Is it not Ralph Nader’s responsibility to expose the hypocrisy which is responsible for the
disproportionate media attention he has received during this election cycle? Perhaps it is
the media’s responsibility to be accurate and to reject the artificial inflation of popularity,
and perhaps Nader’s commitment to advocacy has temporarily blindsighted his ability to
be fair to all sides. Perhaps, and Nader should be the first to acknowledge, everything will
sort itself out, as long as the consumer does not pay the final price.
In the meantime, journalists like Ted Koppel pick up the slack because their commitment
to be fair and impartial is not consistent to the media pack tendency of inflating the
significance of Ralph Nader for the sake of targeting Al Gore. You can certainly ignore
the hypocrisy of temporary tolerance, but you sacrifice your integrity in the process.

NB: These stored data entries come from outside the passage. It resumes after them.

(* ===== verification/CJsonClient.v ===== *)
(** Clients of the tree operations of src/demo_json/cJSON.c.

    [call] lists the functions a client may call, [allowed] says which calls the interface
    permits on given trees and what they may return and leave; the trees are what the calls
    mean, without pointers between items, heaps or allocations. A client that keeps to
    [allowed] never follows a bad pointer, never loses a block, and sees the trees change as
    [allowed] says. *)

From S2P Require Import Prelude Double Linked Heap CJson CJsonParse CJsonHeap CJsonTree CJsonApi.

Inductive call :=
| Make (m : maker)
| AddToArray (array item : Z)
| AddToObject (object string' item : Z)
| AddReference (array item : Z)
| AddNamedReference (object string' item : Z)
| DetachAt (array which : Z)
| DetachNamed (object string' : Z)
| DeleteTree (item : Z)
| DeleteAt (array which : Z)
| DeleteNamed (object string' : Z)
| ReplaceAt (array which newitem : Z)
| ReplaceNamed (object string' newitem : Z)
| Copy (item : Z) (recurse : bool)
| Size (array : Z)
| ItemAt (array which : Z)
| ItemNamed (object string' : Z).

Section Calls.
Context `{Allocator node, Allocator text} (malloc_ok : Z -> nat -> Z -> bool).

(** The call; what returns nothing returns 0. *)
Definition run (c : call) : St Z :=
  let none (m : St unit) : St Z := _ ← m; mret 0 in
  match c with
  | Make m => make malloc_ok m
  | AddToArray a i => none (cJSON_AddItemToArray a i)
  | AddToObject o s i => none (cJSON_AddItemToObject malloc_ok o s i)
  | AddReference a i => none (cJSON_AddItemReferenceToArray malloc_ok a i)
  | AddNamedReference o s i => none (cJSON_AddItemReferenceToObject malloc_ok o s i)
  | DetachAt a w => cJSON_DetachItemFromArray a w
  | DetachNamed o s => cJSON_DetachItemFromObject o s
  | DeleteTree i => none (cJSON_Delete i)
  | DeleteAt a w => none (cJSON_DeleteItemFromArray a w)
  | DeleteNamed o s => none (cJSON_DeleteItemFromObject o s)
  | ReplaceAt a w i => none (cJSON_ReplaceItemInArray a w i)
  | ReplaceNamed o s i => none (cJSON_ReplaceItemInObject malloc_ok o s i)
  | Copy i r => cJSON_Duplicate malloc_ok i r
  | Size a => cJSON_GetArraySize a
  | ItemAt a w => cJSON_GetArrayItem a w
  | ItemNamed o s => cJSON_GetObjectItem o s
  end.
(* ===== verification/CJsonDocument.v ===== *)
(** A JSON document from beginning to end, src/demo_json/cJSON.c: a program creates it item by
    item with the functions of CJsonHeap.v, prints it, parses the text and releases it. *)

From S2P Require Import Prelude Double Linked Heap CJson CJsonPrint CJsonParse CJsonHeap CJsonTree.
From S2P Require Import CJsonApi CJsonClient CJsonArrays.

(** ** Documents *)

Inductive document : Set :=
| JNull
| JBool (b : bool)
| JInt (n : Z)
| JString (s : text)
| JArray (ds : list document)
| JObject (ms : list (text * document)).

Section document_ind.
Context (P : document -> Prop).
Context (Hnull : P JNull) (Hbool : forall b, P (JBool b)) (Hint : forall n, P (JInt n))
  (Hstring : forall s, P (JString s)) (Harray : forall ds, Forall P ds -> P (JArray ds))
  (Hobject : forall ms, Forall (fun m => P (snd m)) ms -> P (JObject ms)).

Lemma document_induction d : P d.
Proof using All.
  revert d. fix IH 1. intros [| | | |ds|ms]; [done|apply Hbool|apply Hint|apply Hstring| |].
  - apply Harray. induction ds as [|d ds IHds]; constructor; [apply IH|exact IHds].
  - apply Hobject. induction ms as [|[k d] ms IHms]; constructor; [apply IH|exact IHms].
Qed.
End document_ind.

(** The item of a document. [cJSON_CreateTrue] and [parse_value] disagree about [valueint]. *)
Fixpoint item_of (truth : Z) (name : option text) (d : document) : cJSON :=
  match d with
  | JNull => Item cJSON_NULL None 0 zero name []
  | JBool b => Item (if b then cJSON_True else cJSON_False) None (if b then truth else 0) zero name []
  | JInt n => Item cJSON_Number None n (of_int n) name []
  | JString s => Item cJSON_String (Some s) 0 zero name []
  | JArray ds => Item cJSON_Array None 0 zero name (map (item_of truth None) ds)
  | JObject ms =>
      Item cJSON_Object None 0 zero name (map (fun '(k, d) => item_of truth (Some k) d) ms)
  end.

(** The document of an item. *)
Fixpoint document_of (c : cJSON) : document :=
  if CJson.type c =? cJSON_False then JBool false
  else if CJson.type c =? cJSON_True then JBool true
  else if CJson.type c =? cJSON_Number then JInt (CJson.valueint c)
  else if CJson.type c =? cJSON_String then JString (default [] (CJson.valuestring c))
  else if CJson.type c =? cJSON_Array then JArray (map document_of (CJson.child c))
  else if CJson.type c =? cJSON_Object then
    JObject (map (fun c => (default [] (CJson.string c), document_of c)) (CJson.child c))
  else JNull.

Lemma string_item_of truth name d : CJson.string (item_of truth name d) = name.
Proof. by destruct d. Qed.

Lemma set_string_item_of truth name o d :
  CJson.set_string o (item_of truth name d) = item_of truth o d.
Proof. by destruct d. Qed.

Lemma map_Forall_id {A B} (f : A -> B) (g : B -> A) l : Forall (fun x => g (f x) = x) l -> map g (map f l) = l.
Proof. induction 1 as [|x l Hx _ IH]; [done|]. cbn [map]. by rewrite Hx, IH. Qed.

Lemma document_of_item_of truth name d : document_of (item_of truth name d) = d.
Proof.
  revert name. induction d as [|[]| | |ds IH|ms IH] using document_induction; intros name; try done;
    cbn; f_equal; apply map_Forall_id; (eapply Forall_impl; [exact IH|]).
  - by intros d Hd.
  - intros [k d] Hd. cbn in *. by rewrite Hd, string_item_of.
Qed.

(** ** The program *)

Section Build.
Context `{Allocator node, Allocator text} (malloc_ok : Z -> nat -> Z -> bool).
(** Where the strings of the program are. *)
Context (literal : text -> Z).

One of the ways to gauge the quality of the journalist is to listen to what he or she says
about journalism and about the Internet. Insecure journalists implicitly or explicitly
disparage the Internet and betray a fear of what they perceive to be low level competition.

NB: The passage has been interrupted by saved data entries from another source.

(* ===== verification/CJsonDemo.v ===== *)
(** The program of src/demo_json/demo_json.c: it creates a document with strings, numbers and
    arrays, prints it, minifies the text and deletes the document. *)

From Stdlib Require Import SpecFloat Ascii String.
From S2P Require Import Prelude Double Heap CJson CJsonHeap CJsonDocument.

Definition str (s : String.string) : text := map (fun c => Z.of_N (N_of_ascii c)) (list_ascii_of_string s).

(** A [float] constant with the value [m * 2 ^ e]. *)
Definition float_const (m e : Z) : double := binary_normalize 53 1024 m e false.

Section Program.
Context `{Allocator node, Allocator text} (malloc_ok : Z -> nat -> Z -> bool).
(** Where the string constants are, and the value of [time(NULL)]. *)
Context (literal : text -> Z) (now : Z).

Abbreviation lit s := (literal (str s)).

(** The document, up to where it is printed. *)
(* src/demo_json/demo_json.c:12-40 main *)
Definition main_root : St Z :=
  root ← cJSON_CreateObject malloc_ok;
  i ← cJSON_CreateString malloc_ok (lit "i am String");
  _ ← cJSON_AddItemToObject malloc_ok root (lit "string") i;
  i ← cJSON_CreateBool malloc_ok 0;
  _ ← cJSON_AddItemToObject malloc_ok root (lit "bool") i;
  i ← cJSON_CreateNumber malloc_ok (of_int 100);
  _ ← cJSON_AddItemToObject malloc_ok root (lit "number") i;
  i ← cJSON_CreateNumber malloc_ok (of_int now);
  _ ← cJSON_AddItemToObject malloc_ok root (lit "timestamp") i;
  i ← cJSON_CreateNull malloc_ok;
  _ ← cJSON_AddItemToObject malloc_ok root (lit "null") i;
  sub ← cJSON_CreateObject malloc_ok;
  _ ← cJSON_AddItemToObject malloc_ok root (lit "sub") sub;
  arr ← cJSON_CreateArray malloc_ok;
  i ← cJSON_CreateObject malloc_ok;
  _ ← cJSON_AddItemToArray arr i;
  _ ← cJSON_AddItemToObject malloc_ok root (lit "arr") arr;
  strArr ← cJSON_CreateStringArray malloc_ok [lit "str1"; lit "str2"] 2;
  _ ← cJSON_AddItemToObject malloc_ok sub (lit "str_arr") strArr;
  fltArr ← cJSON_CreateFloatArray malloc_ok
    [float_const 13170115 (-22); float_const 13212058 (-22); float_const 13254001 (-22)] 3;
  _ ← cJSON_AddItemToObject malloc_ok sub (lit "float_arr") fltArr;
  mret root.
End Program.

(** What is printed, first as it is and then minified, and what is left of the memory. A null
    pointer from [cJSON_Print] would be followed by [cJSON_Minify]. *)
(* src/demo_json/demo_json.c:10-57 main *)
Definition main `{Allocator node, Allocator text} (malloc_ok : Z -> nat -> Z -> bool)
    (text_ok : nat -> Z -> bool) (literal : text -> Z) (now : Z) (h : heap) (w : world)
    : option (text * text * heap * world) :=
  match main_root malloc_ok literal now h with
  | inr _ => None
  | inl (root, h) =>
      match read_item root h with
      | inr _ => None
      | inl (c, h) =>
          match cJSON_Print text_ok (Some c) w with
          | inl (Some json, w) =>
              match cJSON_Minify json w, cJSON_Delete root h with
              | inl (small, w), inl (_, h) => Some (json, small, h, w)
              | _, _ => None
              end
          | _ => None
          end
      end
  end.

(** ** What it prints *)

Import BumpAllocator.

Definition constants : list text :=
  map str ["i am String"; "string"; "bool"; "number"; "timestamp"; "null"; "sub"; "arr"; "str1"; "str2";
    "str_arr"; "float_arr"]%string.

(** The constants of the program, at addresses of their own, and nothing else. *)
Definition start : heap := Heap ∅ (list_to_map (zip (seqZ 1 12) constants)) 0 libc_malloc libc_free.

Definition at_constant (s : text) : Z :=
  match list_find (fun t => t = s) constants with Some (i, _) => 1 + Z.of_nat i | None => 0 end.

(** A quote stands for the apostrophe of the texts below. *)
Definition quoted (s : String.string) : text := map (fun c => if c =? 39 then 34 else c) (str s).

(** In 2019 and after 2038, when the time is no [int]: the minified text is the document, the heap
    is as it was, and the printed text is never freed. *)
Definition main_prints (now : Z) (stamp : String.string) : Prop :=
  match main (fun _ _ _ => true) (fun _ _ => true) at_constant now start (World 0 0 None) with
  | Some (_, small, h, w) =>
      small = quoted ("{'string':'i am String','bool':false,'number':100,'timestamp':" ++ stamp ++
        ",'null':null,'sub':{'str_arr':['str1','str2'],'float_arr':[3.140000,3.150000,3.160000]}," ++
        "'arr':[{}]}")%string /\
      items h = ∅ /\ strs h = strs start /\ live w = 1
  | None => False
  end.

Theorem main_document : main_prints 1572400000 "1572400000" /\ main_prints 4000000000 "4000000000".
Proof. unfold main_prints. split; vm_compute; repeat split. Qed.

Ted Koppel embraces the Internet without fear and with the clear understanding that
competition merely heightens the demand for good journalists. Indeed, Ted Koppel is so
secure and so confident about the fact that the importance of fair and impartial reporters
will never wane, that he invites everybody to pick up a pen and paper, and to become a
journalist. In his own words:
One of the great things about the first amendment is that it does make anybody who
wants to be, a journalist. In this country you don’t have to have a license to be a journalist,
you don’t have to have passed a test to be a journalist, you don’t have to have any
professional training to be a journalist, you have the power under the constitution to say I
am a journalist. And if you’ve got a piece of paper and a pen or access to a tape machine
or access to a video camera and now access to the internet, you are as much a journalist as
anybody else.
Is it even remotely possible for a great journalist like Ted Koppel to be any more humble
than that? This is a man whose competence and standards have reached the ultimate level
of understanding. Clearly, Ted Koppel espouses the awareness that as long as his integrity
survives, he has no competition, and that is what makes Ted Koppel a great journalist.

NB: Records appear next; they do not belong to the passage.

(** ** What a thread does next *)

Inductive worker_pc :=
  | Test                 (* while (!shutdown) *)
  | Lock                 (* pthread_mutex_lock *)
  | Look                 (* while (TAILQ_EMPTY), lock held *)
  | Waiting              (* blocked in pthread_cond_wait *)
  | Woken                (* leaving pthread_cond_wait, which takes the lock again *)
  | Take                 (* TAILQ_FIRST, TAILQ_REMOVE, job_size--, lock held *)
  | Unlock (j : job_t)   (* pthread_mutex_unlock *)
  | Run (j : job_t)      (* job_handler *)
  | Free (j : job_t)     (* threadpool_free_job *)
  | Returned.

(** [None]: the thread is blocked, or has ended. *)
(* src/demo_pthread/thread_pool/thread_pool.h:65-91 threadpool_handler_wrapper *)
Definition worker_step (me : nat) (p : thread_pool_t) (pc : worker_pc)
    : option (thread_pool_t * worker_pc) :=
  match pc with
  | Test => Some (p, if shutdown p then Returned else Lock)
  | Lock | Woken =>
      match _lock p with None => Some (set_lock (Some (Worker me)) p, Look) | Some _ => None end
  | Look =>
      match job_queue p with [] => Some (set_lock None p, Waiting) | _ => Some (p, Take) end
  | Take =>
      match job_queue p with
      | [] => None
      | j :: q => Some (set_queue q (u64 (job_size p - 1)) p, Unlock j)
      end
  | Unlock j => Some (set_lock None p, Run j)
  | Run j => Some (p, Free j)
  | Free j => Some (p, Test)
  | Waiting | Returned => None
  end.

Inductive client_pc :=
  | Copy (d : list Z) (n : Z)  (* malloc, memcpy *)
  | CLock (j : job_t)          (* pthread_mutex_lock *)
  | Insert (j : job_t)         (* TAILQ_INSERT_TAIL, job_size++, lock held *)
  | Signal                     (* pthread_cond_signal, lock held *)
  | CUnlock                    (* pthread_mutex_unlock *)
  | CReturned.

(** The step of [Signal] is in [step]: it also wakes a worker. *)
(* src/demo_pthread/thread_pool/thread_pool.h:149-173 threadpool_submit *)
Definition client_step (me : nat) (p : thread_pool_t) (pc : client_pc)
    : option (thread_pool_t * client_pc) :=
  match pc with
  | Copy d n => Some (p, CLock (Job (take (Z.to_nat n) d) n))
  | CLock j =>
      match _lock p with None => Some (set_lock (Some (Client me)) p, Insert j) | Some _ => None end
  | Insert j => Some (set_queue (job_queue p ++ [j]) (u64 (job_size p + 1)) p, Signal)
  | Signal => Some (p, CUnlock)
  | CUnlock => Some (set_lock None p, CReturned)
  | CReturned => None
  end.

(** ** The system

    [inserted], [taken] and [handled] record the jobs in the order in which they went through
    the queue and through the handler. *)
Record system := System {
  pool : thread_pool_t;
  ws : list worker_pc;
  cs : list client_pc;
  inserted : list job_t;
  taken : list job_t;
  handled : list job_t
}.

Definition takes (pc : worker_pc) (p : thread_pool_t) : list job_t :=
  match pc, job_queue p with Take, j :: _ => [j] | _, _ => [] end.
Definition runs (pc : worker_pc) : list job_t := match pc with Run j => [j] | _ => [] end.
Definition inserts (pc : client_pc) : list job_t := match pc with Insert j => [j] | _ => [] end.

(** [pthread_cond_signal] wakes one waiting thread, if there is any. *)
Inductive signalled : list worker_pc -> list worker_pc -> Prop :=
  | signal_one l k : l !! k = Some Waiting -> signalled l (<[k := Woken]> l)
  | signal_none l : Waiting ∉ l -> signalled l l.

(** A thread that is not blocked does its next step. *)
Inductive move : system -> system -> Prop :=
  | move_worker s i pc p' pc' :
      ws s !! i = Some pc -> worker_step i (pool s) pc = Some (p', pc') ->
      move s (System p' (<[i := pc']> (ws s)) (cs s) (inserted s)
        (taken s ++ takes pc (pool s)) (handled s ++ runs pc))
  | move_client s i pc p' pc' ws' :
      cs s !! i = Some pc -> client_step i (pool s) pc = Some (p', pc') ->
      match pc with Signal => signalled (ws s) ws' | _ => ws' = ws s end ->
      move s (System p' ws' (<[i := pc']> (cs s)) (inserted s ++ inserts pc) (taken s) (handled s)).

(** Besides, a wait may end without a signal, a new caller may arrive, and the program may set
    [shutdown] (test_thread_pool.c does, in a signal handler). *)
Inductive step : system -> system -> Prop :=
  | step_move s s' : move s s' -> step s s'
  | step_spurious s i :
      ws s !! i = Some Waiting ->
      step s (System (pool s) (<[i := Woken]> (ws s)) (cs s) (inserted s) (taken s) (handled s))
  | step_submit s d n :
      n = Z.of_nat (length d) ->
      step s (System (pool s) (ws s) (cs s ++ [Copy d n]) (inserted s) (taken s) (handled s))
  | step_shutdown s :
      step s (System (set_shutdown (pool s)) (ws s) (cs s) (inserted s) (taken s) (handled s)).

(** [n] workers have been started on a pool that was just created. *)
Definition started (p : thread_pool_t) (n : nat) : system :=
  System p (replicate n Test) [] [] [] [].

Definition reachable (p : thread_pool_t) (n : nat) (s : system) : Prop := rtc step (started p n) s.

(** [threadpool_wait] joins every worker: it returns when all of them have. *)
(* src/demo_pthread/thread_pool/thread_pool.h:175-181 threadpool_wait *)
Definition threadpool_wait (s : system) : Prop :=
  forall i, (i < Z.to_nat (current_size (pool s)))%nat -> ws s !! i = Some Returned.

#[export] Instance job_t_eq : EqDecision job_t.
Proof. solve_decision. Defined.

#[export] Instance worker_pc_eq : EqDecision worker_pc.
Proof. solve_decision. Defined.

(** ** The invariant *)

Definition worker_holds (pc : worker_pc) : bool :=
  match pc with Look | Take | Unlock _ => true | _ => false end.
Definition client_holds (pc : client_pc) : bool :=
  match pc with Insert _ | Signal | CUnlock => true | _ => false end.

(** The threads inside a critical section. *)
Definition holds (s : system) (t : thread) : Prop :=
  match t with
  | Worker i => exists pc, ws s !! i = Some pc /\ worker_holds pc = true
  | Client i => exists pc, cs s !! i = Some pc /\ client_holds pc = true
  end.

(** The jobs a worker has removed from the queue and not yet handled. *)
Definition pending (pc : worker_pc) : list job_t :=
  match pc with Unlock j | Run j => [j] | _ => [] end.

Record ok (s : system) : Prop := {
  ok_lock t : holds s t <-> _lock (pool s) = Some t;
  ok_fifo : inserted s = taken s ++ job_queue (pool s);
  ok_size : job_size (pool s) = u64 (Z.of_nat (length (job_queue (pool s))));
  ok_take i : ws s !! i = Some Take -> job_queue (pool s) <> [];
  ok_handled : taken s ≡ₚ handled s ++ (ws s ≫= pending);
  ok_wake : job_queue (pool s) = [] \/ (exists i, cs s !! i = Some Signal) \/
    (exists pc, pc ∈ ws s /\ pc <> Waiting) \/ ws s = [];
  ok_running : shutdown (pool s) = false -> Returned ∉ ws s;
}.

Lemma pending_update l i x y :
  l !! i = Some x -> pending x = pending y -> (<[i := y]> l ≫= pending) ≡ₚ (l ≫= pending).
Proof.
  intros Hi E. pose proof (bind_update pending l i x y Hi) as H. rewrite E in H.
  by apply Permutation_app_inv_r in H.
Qed.

(** A thread that changes nothing but its program counter, and stays in or out of the lock. *)
Lemma holds_update s s' (i : nat) pc pc' t :
  ws s !! i = Some pc -> ws s' = <[i := pc']> (ws s) -> cs s' = cs s ->
  holds s' t <-> (t = Worker i /\ worker_holds pc' = true) \/ (t <> Worker i /\ holds s t).
Proof.
  intros Hi Ew Ec. apply lookup_lt_Some in Hi as Hl. destruct t as [j|j]; cbn [holds].
  - rewrite Ew. destruct (decide (i = j)) as [->|Hne].
    + rewrite list_lookup_insert_eq by done. split.
      * intros (x & [= <-] & Hx). by left.
      * intros [[_ Hx]|[Hne _]]; [by eexists|done].
    + rewrite list_lookup_insert_ne by done. split; [intros H; right; split; [congruence|done]|].
      intros [[[= ->] _]|[_ H]]; done.
  - rewrite Ec. split; [by right|]. by intros [[? _]|[_ H]].
Qed.

Lemma holds_update_client s s' (i : nat) pc pc' t :
  cs s !! i = Some pc -> cs s' = <[i := pc']> (cs s) ->
  (forall j, (exists x, ws s' !! j = Some x /\ worker_holds x = true) <->
     (exists x, ws s !! j = Some x /\ worker_holds x = true)) ->
  holds s' t <-> (t = Client i /\ client_holds pc' = true) \/ (t <> Client i /\ holds s t).
Proof.
  intros Hi Ec Ew. apply lookup_lt_Some in Hi as Hl. destruct t as [j|j]; cbn [holds].
  - rewrite Ew. split; [by right|]. by intros [[? _]|[_ H]].
  - rewrite Ec. destruct (decide (i = j)) as [->|Hne].
    + rewrite list_lookup_insert_eq by done. split.
      * intros (x & [= <-] & Hx). by left.
      * intros [[_ Hx]|[Hne _]]; [by eexists|done].
    + rewrite list_lookup_insert_ne by done. split; [intros H; right; split; [congruence|done]|].
      intros [[[= ->] _]|[_ H]]; done.
Qed.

A final digression: It is fascinating to watch the media fabricate stories out of thin air. The
latest media delusion is that the words mistake and exaggerate are synonymns
-and so, whenever Gore makes an innocent mistake, he is accused of deliberately
exaggerating the situation. Even a former luminary like Bob Woodward, is making a huge
deal over a human tendency that is so common, that if it was applied across the board,
most people do in fact make mistakes/exaggerate. Where does this mass media delusion
that reporters have the right to selectively mangle the meaning of terms for the sake of
targeting a political canidate, come from? We understand the fact that the previous
attempt to label Gore a liar was widely rejected, and if “exaggerate” is the latest effort to
revive failure, the ultimate verdict will be delivered on November 7, 2000. Sorry Ted, this
entire article was supposed to be about you, and it is. You are the inspiration of the effort to be as fair, as impartial and as accurate as possible ---you are the journalist and that is what this is about ---journalism.
This is just to thank Mr. Koppel for his high standards, his integrity and his competence. That's Ted Koppel.